(Collected data entries)

Lemma solid_download_txset call indices : solid (download_txset call indices).
Proof. unfold download_txset. sol. Qed.
Lemma solid_download_quorum call indices : solid (download_quorum call indices).
Proof. unfold download_quorum. sol. Qed.
Lemma solid_fire_timer n i now unix : solid (fire_timer n i now unix).
Proof. unfold fire_timer. sol. Qed.
Lemma solid_fire_renomination n o i : solid (fire_renomination n o i).
Proof. unfold fire_renomination. sol. Qed.
Lemma solid_RecvStatement x : solid (RecvStatement x).
Proof. unfold RecvStatement. sol. Qed.
Lemma solid_ext n now now' unix : solid (recv_externalized (T:=T) baseReserve n now now' unix).
Proof.
  intros e. unfold recv_externalized. apply solid_at_bind; [apply solid_get|]. intros e' e1 [= <- <-].
  destruct (e_externalizeChan e) as [|[i x] rest]; [apply solid_ret|].
  apply solid_at_bind; [by apply solid_at_framed|]. intros [] e1 _.
  apply solid_at_bind; [apply solid_try, solid_Externalize|]. intros [?|[]] e2 _; [apply solid_ret|]. revert e2. apply solid_bind; [apply solid_get|].
  intros e2. case_decide; sol.
Qed.

Lemma solid_event n ev e : wired honest_word (e_validator e) → solid_at (run_event (T:=T) baseReserve n ev) e.
Proof.
  intros Hw. destruct ev; simpl; try (apply solid_validator || apply solid_ledger).
  - apply solid_send.
  - apply solid_download_txset.
  - apply solid_download_quorum.
  - by apply solid_ready_at.
  - apply solid_ext.
  - unfold rebroadcast. apply solid_at_bind; [apply solid_get|]. intros e' e1 [= <- <-]. apply solid_rebroadcast_loop.
  - apply solid_fire_timer.
  - apply solid_fire_renomination.
  - apply solid_Propose.
  - apply solid_RecvStatement.
  - refine ((_ : solid _) e). unfold Engine_GetQuorum. sol.
  - refine ((_ : solid _) e). unfold Engine_GetTxSet. sol.
  - refine ((_ : solid _) e). sol.
  - refine ((_ : solid _) e). sol.
  - refine ((_ : solid _) e). sol.
  - refine ((_ : solid _) e). sol.
  - by apply solid_at_framed.
Qed.

(** ** Objects stay *)

Lemma grows_same e e' : fixed e' = fixed e → e_objects e' = e_objects e → grows e e'.
Proof. intros Hf Ho. split; [done|]. rewrite Ho. eauto. Qed.
Lemma grows_modify f : (∀ e, fixed (f e) = fixed e ∧ e_objects (f e) = e_objects e) → preserves grows (modify f).
Proof. intros Hf e. by apply grows_same; apply Hf. Qed.
Lemma grows_validator {A} (m : M (Validator D) A) : preserves grows (on_validator m).
Proof. intros e. unfold on_validator. destruct (m (e_validator e)). by apply grows_same. Qed.
Lemma grows_ledger {A} (m : M (LedgerManager D) A) : preserves grows (on_ledger m).
Proof. apply grows_validator. Qed.
Lemma grows_decree {A} o (m : M (Decree (Validator D)) A) : preserves (moves anything) m → preserves grows (on_decree o m).
Proof.
  intros Hm e. unfold on_decree. destruct (e_objects e !! o) as [d|] eqn:Ho; [|done]. specialize (Hm (set_env (e_validator e) d)).
  destruct (m (set_env (e_validator e) d)) as [d' r]. destruct Hm as (_ & Hid & _). split; [done|]. intros o1 d1 H1. simpl.
  destruct (decide (o1 = o)) as [->|Hne]; [|exists d1; by rewrite list_lookup_insert_ne].
  exists d'. rewrite list_lookup_insert_eq by by eapply lookup_lt_Some. split; [done|]. unfold ident in Hid. simpl in Hid. congruence.
Qed.
Lemma grows_getDecree i create : preserves grows (getDecree i create).
Proof. intros e. apply solid_getDecree. Qed.
Lemma grows_say s : preserves grows (do! try (broadcastStatement (Some s)) in ret tt).
Proof. intros e. rewrite say_run. by apply grows_same. Qed.
#[local] Hint Resolve grows_validator grows_ledger grows_getDecree grows_say : go_preserves.
#[local] Hint Extern 1 (preserves grows (modify _)) => apply grows_modify; intros ?; split; reflexivity : go_preserves.
Lemma grows_Recv n o s : preserves grows (on_decree o (Recv n s)).
Proof. apply grows_decree, (moves_Recv anything anything_RecvTxSet). Qed.
Lemma grows_ready n : preserves grows (recv_ready n).
Proof. unfold recv_ready. pres grows. apply grows_Recv. Qed.
Lemma vchain_GetQuorum h : preserves vchain (GetQuorum h).
Proof.
  unfold GetQuorum. apply preserves_bind_get. intros v. destruct (lru_Get h (v_quorumCache v)) as [c o].
  apply (bind_at vchain); [by intros|]. intros _ v1 _. at_all vchain. pres vchain.
Qed.
#[local] Hint Resolve vchain_GetQuorum : go_preserves.
Lemma vchain_GetTxSet h : preserves vchain (Validator_GetTxSet h).
Proof. unfold Validator_GetTxSet. pres vchain. Qed.
Lemma vchain_have_txsets hs : preserves vchain (have_txsets hs).
Proof. induction hs; simpl; pres vchain. Qed.
#[local] Hint Resolve vchain_GetTxSet vchain_have_txsets : go_preserves.
Lemma vchain_validate s : preserves vchain (validate s).
Proof. unfold validate. pres vchain. Qed.
#[local] Hint Resolve vchain_validate : go_preserves.
Lemma vchain_Recv s : preserves vchain (Validator_Recv s).
Proof. unfold Validator_Recv. pres vchain. Qed.
Lemma vchain_monitor : preserves vchain monitor_tick.
Proof. unfold monitor_tick. pres vchain. apply (preserves_mfor vchain). intros [h s]. pres vchain. Qed.
Lemma vchain_dispatch_stmt : preserves vchain dispatch_stmt.
Proof. unfold dispatch_stmt. pres vchain. Qed.
Lemma vchain_dispatch_tick n : preserves vchain (dispatch_tick n).
Proof.
  unfold dispatch_tick. pres vchain. apply preserves_release_from; [apply _|]. intros i. apply vchain_modify. intros v.
  by destruct (v_decreeStmts v !! i) as [[]|].
Qed.
Lemma vchain_download : preserves vchain download_stmt.
Proof. unfold download_stmt. pres vchain. apply (preserves_mfor vchain). intros h. pres vchain. Qed.
Lemma vchain_RecvQuorum h q : preserves vchain (RecvQuorum h q).
Proof. unfold RecvQuorum. pres vchain. Qed.
Lemma vchain_RecvTxSet h t : preserves vchain (RecvTxSet h t).
Proof. apply vchain_on_lm. unfold AddTxSet. pres (@same_chain D). Qed.

(** The steps that keep the database. *)
Definition stays v v' : Prop := vok v → vok v' ∧ vdb v' = vdb v.
#[global] Instance stays_preorder : PreOrder stays.
Proof. split; [by intros v H|]. intros a b c H1 H2 H. destruct (H1 H) as [H' ?]. destruct (H2 H'). split; congruence. Qed.

Lemma stays_reads {A} (m : M (Validator D) A) : preserves reads m → preserves stays m.
Proof. intros Hm v Hv. destruct (Hm v Hv) as (?&?&_). done. Qed.
Lemma stays_modify (f : Validator D → Validator D) :
  (∀ v, v_lm (f v) = v_lm v ∧ v_quorumCache (f v) = v_quorumCache v) → preserves stays (modify f).
Proof.
  intros Hf v (H1 & H2 & H3 & H4 & H5). destruct (Hf v) as [Hl Hq]. unfold vok, quorum_at, txset_at, vdb, modify in *.
  simpl. by rewrite Hl, Hq.
Qed.

Lemma keepsg_stays {A} (m : M (Validator D) A) :
  preserves keepsv m → preserves vchain m → preserves stays m → preserves keepsg m.
Proof.
  intros Hk Hc Hs v (Hv & Hl & Hb & Ht & Hq). destruct (Hs v (proj1 Hv)) as [_ Hdb].
  split; [by apply Hk|]. split; [by apply (same_chain_keeps _ _ (Hc v))|].
  unfold addressed, txset_at, quorum_at. by rewrite Hdb.
Qed.

#[local] Hint Extern 2 (preserves stays (modify _)) => apply stays_modify; intros ?; split; reflexivity : go_preserves.
#[local] Hint Resolve reads_GetQuorum reads_GetTxSet reads_validate stays_reads : go_preserves.
Lemma stays_read_txset h : preserves stays (on_lm (GetTxSet h)).
Proof. apply stays_reads, (reads_GetTxSet h). Qed.
#[local] Hint Resolve stays_read_txset : go_preserves.
Lemma stays_Recv s : preserves stays (Validator_Recv s).
Proof. unfold Validator_Recv. pres stays. Qed.
Lemma stays_monitor : preserves stays monitor_tick.
Proof. unfold monitor_tick. pres stays. apply (preserves_mfor stays). intros [h s]. pres stays. Qed.
Lemma stays_dispatch_stmt : preserves stays dispatch_stmt.
Proof. unfold dispatch_stmt. pres stays. Qed.
Lemma stays_dispatch_tick n : preserves stays (dispatch_tick n).
Proof.
  unfold dispatch_tick. pres stays. apply preserves_release_from; [apply _|]. intros i. apply stays_modify. intros v.
  by destruct (v_decreeStmts v !! i) as [[]|].
Qed.
Lemma stays_download : preserves stays download_stmt.
Proof. unfold download_stmt. pres stays. apply (preserves_mfor stays). intros h. pres stays. Qed.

__TASK__: Print the lines above from the one with "Lemma grows_say s" through the one with "Lemma vchain_monitor : preserves", both included, exactly as written and nothing more.

__RESPONSE TO THIS TASK__:
Lemma grows_say s : preserves grows (do! try (broadcastStatement (Some s)) in ret tt).
Proof. intros e. rewrite say_run. by apply grows_same. Qed.
#[local] Hint Resolve grows_validator grows_ledger grows_getDecree grows_say : go_preserves.
#[local] Hint Extern 1 (preserves grows (modify _)) => apply grows_modify; intros ?; split; reflexivity : go_preserves.
Lemma grows_Recv n o s : preserves grows (on_decree o (Recv n s)).
Proof. apply grows_decree, (moves_Recv anything anything_RecvTxSet). Qed.
Lemma grows_ready n : preserves grows (recv_ready n).
Proof. unfold recv_ready. pres grows. apply grows_Recv. Qed.
Lemma vchain_GetQuorum h : preserves vchain (GetQuorum h).
Proof.
  unfold GetQuorum. apply preserves_bind_get. intros v. destruct (lru_Get h (v_quorumCache v)) as [c o].
  apply (bind_at vchain); [by intros|]. intros _ v1 _. at_all vchain. pres vchain.
Qed.
#[local] Hint Resolve vchain_GetQuorum : go_preserves.
Lemma vchain_GetTxSet h : preserves vchain (Validator_GetTxSet h).
Proof. unfold Validator_GetTxSet. pres vchain. Qed.
Lemma vchain_have_txsets hs : preserves vchain (have_txsets hs).
Proof. induction hs; simpl; pres vchain. Qed.
#[local] Hint Resolve vchain_GetTxSet vchain_have_txsets : go_preserves.
Lemma vchain_validate s : preserves vchain (validate s).
Proof. unfold validate. pres vchain. Qed.
#[local] Hint Resolve vchain_validate : go_preserves.
Lemma vchain_Recv s : preserves vchain (Validator_Recv s).
Proof. unfold Validator_Recv. pres vchain. Qed.
Lemma vchain_monitor : preserves vchain monitor_tick.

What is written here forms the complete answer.